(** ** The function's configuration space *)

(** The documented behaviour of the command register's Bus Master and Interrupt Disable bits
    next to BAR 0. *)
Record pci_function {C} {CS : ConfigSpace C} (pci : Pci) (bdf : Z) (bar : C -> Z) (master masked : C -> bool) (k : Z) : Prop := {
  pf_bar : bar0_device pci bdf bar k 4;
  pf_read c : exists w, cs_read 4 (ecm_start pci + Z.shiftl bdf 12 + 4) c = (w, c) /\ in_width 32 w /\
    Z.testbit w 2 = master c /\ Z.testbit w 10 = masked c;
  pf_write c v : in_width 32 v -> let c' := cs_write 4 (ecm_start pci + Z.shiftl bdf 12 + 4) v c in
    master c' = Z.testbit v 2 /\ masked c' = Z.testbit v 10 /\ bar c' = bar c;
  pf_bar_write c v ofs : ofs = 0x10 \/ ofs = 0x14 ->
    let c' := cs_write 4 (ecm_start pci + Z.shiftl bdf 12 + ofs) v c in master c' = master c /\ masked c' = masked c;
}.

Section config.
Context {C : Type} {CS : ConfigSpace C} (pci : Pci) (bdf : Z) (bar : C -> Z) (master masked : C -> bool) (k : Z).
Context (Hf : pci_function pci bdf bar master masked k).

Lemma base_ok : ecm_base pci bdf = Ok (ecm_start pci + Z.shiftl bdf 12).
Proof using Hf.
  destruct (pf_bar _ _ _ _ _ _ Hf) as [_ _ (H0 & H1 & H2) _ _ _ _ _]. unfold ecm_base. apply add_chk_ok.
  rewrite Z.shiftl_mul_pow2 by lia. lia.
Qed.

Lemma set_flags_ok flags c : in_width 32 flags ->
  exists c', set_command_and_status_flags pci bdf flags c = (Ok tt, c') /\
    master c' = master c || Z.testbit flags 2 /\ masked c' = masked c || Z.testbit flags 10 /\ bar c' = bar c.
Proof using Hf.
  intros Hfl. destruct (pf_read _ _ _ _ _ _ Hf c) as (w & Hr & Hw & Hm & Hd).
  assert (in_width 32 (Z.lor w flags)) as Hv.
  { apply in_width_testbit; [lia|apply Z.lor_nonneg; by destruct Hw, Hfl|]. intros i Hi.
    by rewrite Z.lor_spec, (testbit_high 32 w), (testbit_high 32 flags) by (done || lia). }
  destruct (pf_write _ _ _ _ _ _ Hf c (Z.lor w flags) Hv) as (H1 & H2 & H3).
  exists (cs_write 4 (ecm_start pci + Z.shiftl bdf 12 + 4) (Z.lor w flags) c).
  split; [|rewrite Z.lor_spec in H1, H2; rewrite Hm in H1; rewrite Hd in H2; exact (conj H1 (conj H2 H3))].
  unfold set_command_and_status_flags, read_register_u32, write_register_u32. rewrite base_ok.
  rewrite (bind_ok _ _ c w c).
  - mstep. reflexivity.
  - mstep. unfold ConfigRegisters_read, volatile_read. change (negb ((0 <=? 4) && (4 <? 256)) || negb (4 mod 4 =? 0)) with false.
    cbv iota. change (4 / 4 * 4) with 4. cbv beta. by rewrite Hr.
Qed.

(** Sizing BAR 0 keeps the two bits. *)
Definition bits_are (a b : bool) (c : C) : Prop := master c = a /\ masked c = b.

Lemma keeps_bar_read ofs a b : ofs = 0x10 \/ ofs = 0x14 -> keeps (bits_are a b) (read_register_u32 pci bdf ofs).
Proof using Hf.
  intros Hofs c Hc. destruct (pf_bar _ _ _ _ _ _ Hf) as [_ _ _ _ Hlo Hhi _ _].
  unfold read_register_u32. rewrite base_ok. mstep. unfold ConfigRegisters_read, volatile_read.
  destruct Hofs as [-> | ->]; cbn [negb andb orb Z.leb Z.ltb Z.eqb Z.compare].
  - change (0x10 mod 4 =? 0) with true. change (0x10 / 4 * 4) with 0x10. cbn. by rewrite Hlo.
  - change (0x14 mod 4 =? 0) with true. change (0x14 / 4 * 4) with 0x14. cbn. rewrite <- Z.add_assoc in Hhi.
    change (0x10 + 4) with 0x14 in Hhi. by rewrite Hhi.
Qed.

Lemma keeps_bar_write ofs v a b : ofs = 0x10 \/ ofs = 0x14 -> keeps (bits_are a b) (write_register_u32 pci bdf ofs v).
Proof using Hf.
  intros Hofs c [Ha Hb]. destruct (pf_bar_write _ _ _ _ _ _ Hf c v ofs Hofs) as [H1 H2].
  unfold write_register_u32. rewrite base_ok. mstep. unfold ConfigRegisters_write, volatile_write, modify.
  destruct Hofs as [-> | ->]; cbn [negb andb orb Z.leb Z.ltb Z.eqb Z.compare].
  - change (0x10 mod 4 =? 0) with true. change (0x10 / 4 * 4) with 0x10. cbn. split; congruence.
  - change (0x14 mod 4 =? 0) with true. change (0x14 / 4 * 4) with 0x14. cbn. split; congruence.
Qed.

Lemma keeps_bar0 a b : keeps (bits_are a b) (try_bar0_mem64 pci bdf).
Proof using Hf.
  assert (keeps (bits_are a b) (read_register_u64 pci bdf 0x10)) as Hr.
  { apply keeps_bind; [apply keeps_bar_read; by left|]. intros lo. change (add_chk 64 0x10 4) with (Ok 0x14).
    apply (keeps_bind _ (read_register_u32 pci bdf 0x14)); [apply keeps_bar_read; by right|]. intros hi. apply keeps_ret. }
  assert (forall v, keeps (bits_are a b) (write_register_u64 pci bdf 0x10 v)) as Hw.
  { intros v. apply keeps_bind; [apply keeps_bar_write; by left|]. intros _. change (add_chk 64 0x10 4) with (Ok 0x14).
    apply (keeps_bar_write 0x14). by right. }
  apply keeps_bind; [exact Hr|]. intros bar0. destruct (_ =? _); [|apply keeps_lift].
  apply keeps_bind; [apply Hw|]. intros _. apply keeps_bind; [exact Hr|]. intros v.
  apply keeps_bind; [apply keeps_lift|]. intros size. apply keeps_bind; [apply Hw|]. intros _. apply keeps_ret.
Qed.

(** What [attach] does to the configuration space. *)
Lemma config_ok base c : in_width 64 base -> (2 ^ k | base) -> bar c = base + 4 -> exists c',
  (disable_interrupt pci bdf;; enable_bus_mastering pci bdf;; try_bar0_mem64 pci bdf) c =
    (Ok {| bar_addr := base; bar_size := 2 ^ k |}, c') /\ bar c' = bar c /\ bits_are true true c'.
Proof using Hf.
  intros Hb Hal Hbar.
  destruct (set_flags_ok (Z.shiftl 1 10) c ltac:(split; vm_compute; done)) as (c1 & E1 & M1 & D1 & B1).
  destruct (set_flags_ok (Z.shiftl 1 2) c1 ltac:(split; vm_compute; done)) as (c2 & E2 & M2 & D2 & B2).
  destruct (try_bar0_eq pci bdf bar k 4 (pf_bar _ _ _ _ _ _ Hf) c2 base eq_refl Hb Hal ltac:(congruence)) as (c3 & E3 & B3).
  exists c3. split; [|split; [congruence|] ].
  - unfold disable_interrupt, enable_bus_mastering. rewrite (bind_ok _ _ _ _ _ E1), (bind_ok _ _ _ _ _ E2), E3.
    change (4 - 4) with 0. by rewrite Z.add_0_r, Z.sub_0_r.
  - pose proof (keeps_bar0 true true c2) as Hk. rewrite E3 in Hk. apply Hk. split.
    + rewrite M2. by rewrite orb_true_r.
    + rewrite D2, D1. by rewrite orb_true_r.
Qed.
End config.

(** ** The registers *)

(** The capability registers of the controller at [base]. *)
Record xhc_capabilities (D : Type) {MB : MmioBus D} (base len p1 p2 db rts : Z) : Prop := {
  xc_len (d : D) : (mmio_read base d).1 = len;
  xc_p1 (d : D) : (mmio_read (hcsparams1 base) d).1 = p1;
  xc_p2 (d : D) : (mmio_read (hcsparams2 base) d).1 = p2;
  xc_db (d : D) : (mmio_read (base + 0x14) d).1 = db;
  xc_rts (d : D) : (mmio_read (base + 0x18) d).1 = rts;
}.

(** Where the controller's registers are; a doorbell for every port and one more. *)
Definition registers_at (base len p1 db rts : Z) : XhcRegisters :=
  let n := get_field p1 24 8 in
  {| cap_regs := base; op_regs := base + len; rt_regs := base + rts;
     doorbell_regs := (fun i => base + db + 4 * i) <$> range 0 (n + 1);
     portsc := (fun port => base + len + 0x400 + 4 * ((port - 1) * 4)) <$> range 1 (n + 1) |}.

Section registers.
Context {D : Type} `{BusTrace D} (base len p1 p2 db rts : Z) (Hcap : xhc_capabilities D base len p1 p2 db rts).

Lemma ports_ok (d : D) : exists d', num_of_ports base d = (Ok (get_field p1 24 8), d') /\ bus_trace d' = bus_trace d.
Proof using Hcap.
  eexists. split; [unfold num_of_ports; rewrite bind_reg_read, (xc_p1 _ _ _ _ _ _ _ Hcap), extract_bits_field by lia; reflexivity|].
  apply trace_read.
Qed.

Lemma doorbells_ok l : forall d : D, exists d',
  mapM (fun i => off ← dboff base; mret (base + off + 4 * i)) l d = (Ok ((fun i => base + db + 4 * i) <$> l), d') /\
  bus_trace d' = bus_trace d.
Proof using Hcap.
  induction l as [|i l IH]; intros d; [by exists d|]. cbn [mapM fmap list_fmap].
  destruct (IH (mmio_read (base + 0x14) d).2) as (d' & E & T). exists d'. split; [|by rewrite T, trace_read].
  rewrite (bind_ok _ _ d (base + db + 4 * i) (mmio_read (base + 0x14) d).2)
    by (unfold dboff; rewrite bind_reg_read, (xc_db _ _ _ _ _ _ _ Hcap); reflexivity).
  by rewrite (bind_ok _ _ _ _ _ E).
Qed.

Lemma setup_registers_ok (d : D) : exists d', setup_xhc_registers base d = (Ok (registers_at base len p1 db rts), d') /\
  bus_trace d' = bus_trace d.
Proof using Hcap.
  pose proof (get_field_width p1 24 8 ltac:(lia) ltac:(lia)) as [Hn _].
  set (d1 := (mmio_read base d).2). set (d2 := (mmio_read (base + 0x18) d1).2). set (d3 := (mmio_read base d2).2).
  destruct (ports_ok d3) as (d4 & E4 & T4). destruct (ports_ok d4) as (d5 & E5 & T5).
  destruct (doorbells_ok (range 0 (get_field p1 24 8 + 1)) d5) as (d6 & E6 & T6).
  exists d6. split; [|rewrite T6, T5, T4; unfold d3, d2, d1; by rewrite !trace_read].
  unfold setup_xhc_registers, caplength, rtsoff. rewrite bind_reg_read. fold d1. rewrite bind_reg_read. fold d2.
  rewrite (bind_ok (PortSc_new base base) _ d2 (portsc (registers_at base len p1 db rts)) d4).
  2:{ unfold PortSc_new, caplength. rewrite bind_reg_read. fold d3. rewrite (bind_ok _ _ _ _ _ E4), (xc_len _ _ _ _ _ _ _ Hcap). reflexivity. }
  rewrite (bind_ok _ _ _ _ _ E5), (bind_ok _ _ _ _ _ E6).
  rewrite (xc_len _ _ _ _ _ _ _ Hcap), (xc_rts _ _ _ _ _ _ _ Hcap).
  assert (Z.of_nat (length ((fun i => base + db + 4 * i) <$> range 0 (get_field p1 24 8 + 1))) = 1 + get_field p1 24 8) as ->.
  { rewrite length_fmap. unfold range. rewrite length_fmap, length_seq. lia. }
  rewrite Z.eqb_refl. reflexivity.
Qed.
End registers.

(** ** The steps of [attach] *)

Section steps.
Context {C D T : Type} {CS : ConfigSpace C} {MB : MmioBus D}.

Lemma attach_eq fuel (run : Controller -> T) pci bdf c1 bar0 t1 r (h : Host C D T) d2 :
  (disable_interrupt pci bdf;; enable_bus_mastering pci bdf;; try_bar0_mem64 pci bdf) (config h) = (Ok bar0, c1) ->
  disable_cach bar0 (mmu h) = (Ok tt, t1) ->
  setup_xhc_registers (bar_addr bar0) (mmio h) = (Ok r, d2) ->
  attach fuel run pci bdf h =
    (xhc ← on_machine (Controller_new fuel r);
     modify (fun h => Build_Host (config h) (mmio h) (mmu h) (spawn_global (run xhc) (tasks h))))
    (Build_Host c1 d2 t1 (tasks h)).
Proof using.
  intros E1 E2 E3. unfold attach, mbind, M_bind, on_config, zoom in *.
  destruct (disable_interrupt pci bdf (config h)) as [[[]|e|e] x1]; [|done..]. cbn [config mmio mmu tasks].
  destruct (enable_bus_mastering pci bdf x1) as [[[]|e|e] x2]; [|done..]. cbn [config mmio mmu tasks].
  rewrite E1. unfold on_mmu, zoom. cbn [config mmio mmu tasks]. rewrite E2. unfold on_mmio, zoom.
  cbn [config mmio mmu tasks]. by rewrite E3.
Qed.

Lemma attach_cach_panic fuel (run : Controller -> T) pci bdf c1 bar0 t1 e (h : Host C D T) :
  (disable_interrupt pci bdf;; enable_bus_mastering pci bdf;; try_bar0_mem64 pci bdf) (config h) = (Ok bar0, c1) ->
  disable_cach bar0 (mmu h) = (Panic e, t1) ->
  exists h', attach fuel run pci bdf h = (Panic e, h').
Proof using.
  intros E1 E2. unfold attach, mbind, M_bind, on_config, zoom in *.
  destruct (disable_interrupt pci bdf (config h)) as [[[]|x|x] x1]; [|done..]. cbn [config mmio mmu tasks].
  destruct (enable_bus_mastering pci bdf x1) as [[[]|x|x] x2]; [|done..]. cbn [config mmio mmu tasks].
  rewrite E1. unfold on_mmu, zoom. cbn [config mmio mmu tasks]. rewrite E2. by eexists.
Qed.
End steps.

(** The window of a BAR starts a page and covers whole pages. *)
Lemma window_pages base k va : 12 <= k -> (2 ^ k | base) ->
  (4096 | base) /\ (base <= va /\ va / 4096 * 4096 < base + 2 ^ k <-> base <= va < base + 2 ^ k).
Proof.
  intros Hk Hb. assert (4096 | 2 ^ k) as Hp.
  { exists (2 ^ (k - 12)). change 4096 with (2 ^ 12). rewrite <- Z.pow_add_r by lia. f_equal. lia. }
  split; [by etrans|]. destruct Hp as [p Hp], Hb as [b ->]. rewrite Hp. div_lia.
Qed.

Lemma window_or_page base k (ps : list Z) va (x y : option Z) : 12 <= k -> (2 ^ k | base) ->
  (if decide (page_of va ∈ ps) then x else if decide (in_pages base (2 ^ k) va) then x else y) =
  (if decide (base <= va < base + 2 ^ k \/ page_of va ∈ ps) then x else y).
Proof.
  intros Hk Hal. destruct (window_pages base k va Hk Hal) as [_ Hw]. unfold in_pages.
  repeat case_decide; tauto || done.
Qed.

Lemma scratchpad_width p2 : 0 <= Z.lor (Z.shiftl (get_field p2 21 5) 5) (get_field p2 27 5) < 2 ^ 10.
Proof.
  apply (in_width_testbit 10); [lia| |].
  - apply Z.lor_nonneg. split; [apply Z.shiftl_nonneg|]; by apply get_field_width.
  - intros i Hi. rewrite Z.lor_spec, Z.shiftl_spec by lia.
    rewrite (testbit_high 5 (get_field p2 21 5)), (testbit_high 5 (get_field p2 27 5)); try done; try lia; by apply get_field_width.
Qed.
:::
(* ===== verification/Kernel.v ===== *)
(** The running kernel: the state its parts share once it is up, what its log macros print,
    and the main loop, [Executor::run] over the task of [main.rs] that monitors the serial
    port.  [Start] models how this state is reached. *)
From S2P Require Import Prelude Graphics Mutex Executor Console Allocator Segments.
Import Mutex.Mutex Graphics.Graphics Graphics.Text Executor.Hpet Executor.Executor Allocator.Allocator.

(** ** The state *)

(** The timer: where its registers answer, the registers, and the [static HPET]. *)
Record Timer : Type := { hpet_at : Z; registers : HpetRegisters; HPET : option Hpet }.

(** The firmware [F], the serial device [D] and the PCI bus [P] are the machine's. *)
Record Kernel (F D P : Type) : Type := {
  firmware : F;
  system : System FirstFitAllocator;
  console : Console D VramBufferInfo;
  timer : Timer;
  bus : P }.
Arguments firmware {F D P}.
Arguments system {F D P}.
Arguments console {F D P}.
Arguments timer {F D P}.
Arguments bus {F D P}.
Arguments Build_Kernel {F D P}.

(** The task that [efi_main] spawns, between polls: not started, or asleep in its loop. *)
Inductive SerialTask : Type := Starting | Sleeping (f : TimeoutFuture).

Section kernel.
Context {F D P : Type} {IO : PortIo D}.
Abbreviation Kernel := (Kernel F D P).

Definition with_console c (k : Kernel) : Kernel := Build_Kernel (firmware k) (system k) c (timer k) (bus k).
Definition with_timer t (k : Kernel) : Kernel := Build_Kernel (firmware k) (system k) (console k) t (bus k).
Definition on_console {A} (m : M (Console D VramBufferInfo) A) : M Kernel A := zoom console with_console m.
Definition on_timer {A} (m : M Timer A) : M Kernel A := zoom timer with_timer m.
:::
◆ **PROBLEM REQUIREMENTS**: In the material above, transcribe exactly the lines beginning at the one with "master c' = master c ||" and ending at the one with "Hfl|]. intros i Hi.", both included.

◆ **RESULT OF THE EXERCISE**:
    master c' = master c || Z.testbit flags 2 /\ masked c' = masked c || Z.testbit flags 10 /\ bar c' = bar c.
Proof using Hf.
  intros Hfl. destruct (pf_read _ _ _ _ _ _ Hf c) as (w & Hr & Hw & Hm & Hd).
  assert (in_width 32 (Z.lor w flags)) as Hv.
  { apply in_width_testbit; [lia|apply Z.lor_nonneg; by destruct Hw, Hfl|]. intros i Hi.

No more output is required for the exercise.